We meet the singer in one of her professional team’s offices in Paris, a few days before her concert. She springs up laughing, her mobile phone in her hand, adorned with her most beautiful jewelry, joyful and relaxed. This album, like the previous ones, carries the colors, the rhythms, the language, the musical identity (in particular the harp-lute, the kale n’goni), of Wassoulou, in the south, a cultural area on horseback in Mali, Guinea, and Côte d’Ivoire. The region of his mother, who taught him everything. And yet, she gave this album the name of the historic city located north of the Niger River… “Timbuktu, the city of 333 saints, city of science and knowledge, hit by war in my country, it’s like a wound that fails to heal and keeps reopening. »The voice suddenly darkened. Ten years after the destruction by the jihadists of sixteen mausoleums and the sacred door of the Sidi Yahia mosque in Timbuktu, the pain remains intact.
remains intact.
“Songs in a minimalist formula”
The idea for this album and the songs that compose it came during her forced retirement in the United States, in 2020, where she had gone to rest a few days after the Wassoulou International Festival, which she has been organizing since 2017 in Yanfolila in southern Mali. “I say thank you to the Covid, launches the singer in a burst of laughter. Thanks to him and the confinement, I was finally able to ask myself, reflect, seek inspiration deep inside me, while I was settled in Baltimore, after fleeing the hustle and bustle of New York. She contacted Mamadou Sidibé, a fellow kamele n’goni player, who had been living in Los Angeles for several years. “I told him: ‘Come, we’re going to work.’ »

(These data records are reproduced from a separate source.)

(** * Device-driver adapters of the smart-home script repository

    A shallow embedding of the driver scripts (the esp-pwm driver, its
    pin/neopixel sibling, the shutter driver, the zigbee driver and the
    FritzBox add-on) together with the properties their specification
    states about them.

    JavaScript values are modelled by [jsval]; numbers are IEEE-754 binary64
    values (Rocq's primitive floats), so arithmetic and comparisons on them
    are the ones the engine performs.  Engine built-ins that convert between
    strings and numbers, and [JSON.parse], are not part of the repository:
    they are the fields of the class [JsRuntime], and every general theorem
    holds for all of its instances. *)

From Stdlib Require Import PrimFloat Floats Uint63 ZArith String Ascii List Bool Lia.
From stdpp Require Import base option gmap strings list fin_maps pretty.
Import ListNotations.
Local Open Scope Z_scope.

(** A decimal literal such as [0.1] stands for the nearest binary64 value,
    as it does in the engine. *)
Set Warnings "-inexact-float".
Local Open Scope string_scope.

(** ** JavaScript values *)

Module Js.

Inductive jsval : Type :=
  | JUndefined
  | JNull
  | JBool (b : bool)
  | JNum (x : float)
  | JStr (s : string).

Definition isNaN (x : float) : bool := PrimFloat.is_nan x.

(** [ToBoolean]. *)
Definition truthy (v : jsval) : bool :=
    match v with
    | JUndefined | JNull => false
    | JBool b => b
    | JNum x => negb (PrimFloat.eqb x 0%float || isNaN x)
    | JStr s => negb (String.eqb s EmptyString)
    end.

(** [a === b] on primitive values ([NaN] differs from itself, the two
      zeroes are equal). *)
Definition strictEq (a b : jsval) : bool :=
    match a, b with
    | JUndefined, JUndefined => true
    | JNull, JNull => true
    | JBool x, JBool y => Bool.eqb x y
    | JNum x, JNum y => PrimFloat.eqb x y
    | JStr x, JStr y => String.eqb x y
    | _, _ => false
    end.

(** [v == undefined] (also [v == null]). *)
Definition isNullish (v : jsval) : bool :=
    match v with
    | JUndefined | JNull => true
    | _ => false
    end.

(** A property read [obj[k]] on a plain object: [undefined] when absent. *)
Definition getProp (o : gmap string jsval) (k : string) : jsval :=
    default JUndefined (o !! k).

(** Parsed device info ([infoMessage.mac], ...). *)
Record InfoMessage : Type := {
    info_mac : jsval;
    info_ip : jsval;
    info_firmware : jsval;
    info_model : jsval;
    info_chipID : jsval
  }.

(** The engine built-ins the drivers call. *)
Class JsRuntime : Type := {
(** [parseFloat(s)] *)
    parseFloat : string -> float;
(** [parseInt(s)], no radix argument *)
    parseIntStr : string -> float;
(** [parseInt(s, 16)] *)
    parseIntHex : string -> float;
(** [Number(s)] on a string *)
    stringToNumber : string -> float;
(** [String(x)] on a number *)
    numberToString : float -> string;
(** [JSON.parse(s).tempID] as it is interpolated into a topic:
        [None] when parsing or the property read throws, [Some None] when
        the property is falsy. *)
    jsonTempID : string -> option (option string);
(** [JSON.parse(s)] read as a device-info object: [None] when parsing
        throws, [Some None] when the result is falsy or not an object. *)
    jsonInfo : string -> option (option InfoMessage)
  }.

Section Conversions.
Context `{JsRuntime}.

(** [String(v)], also template interpolation. *)
Definition toString (v : jsval) : string :=
      match v with
      | JUndefined => "undefined"
      | JNull => "null"
      | JBool true => "true"
      | JBool false => "false"
      | JNum x => numberToString x
      | JStr s => s
      end.

(** [ToNumber]. *)
Definition toNumber (v : jsval) : float :=
      match v with
      | JUndefined => nan
      | JNull => 0%float
      | JBool true => 1%float
      | JBool false => 0%float
      | JNum x => x
      | JStr s => stringToNumber s
      end.

(** [parseInt(v)]: the argument is converted to a string first. *)
Definition parseInt (v : jsval) : float := parseIntStr (toString v).

(** [v == false] (abstract equality against a boolean). *)
Definition looseEqFalse (v : jsval) : bool :=
      match v with
      | JUndefined | JNull => false
      | _ => PrimFloat.eqb (toNumber v) 0%float
      end.
End Conversions.

End Js.
Export Js.

(** ** The host interface shared by the drivers

    The device record the host hands over, the intents a driver posts back
    through [parentPort.postMessage], the timers of the event loop, and the
    monad the handlers run in. *)

Module Host.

Thus are born, little by little, the first seeds of Timbuktu. “It was songs in a minimalist formula, on which there was just his voice, percussion, a kale n’goni, explains Pascal Danaë on the phone. Some hyperbaric stuff they would send to us over the internet, and we would build around it. We ended up in the studio only at the end, for some adjustments. “Everything went very smoothly”, confirms, delighted, Oumou Sangaré, before taking her to leave.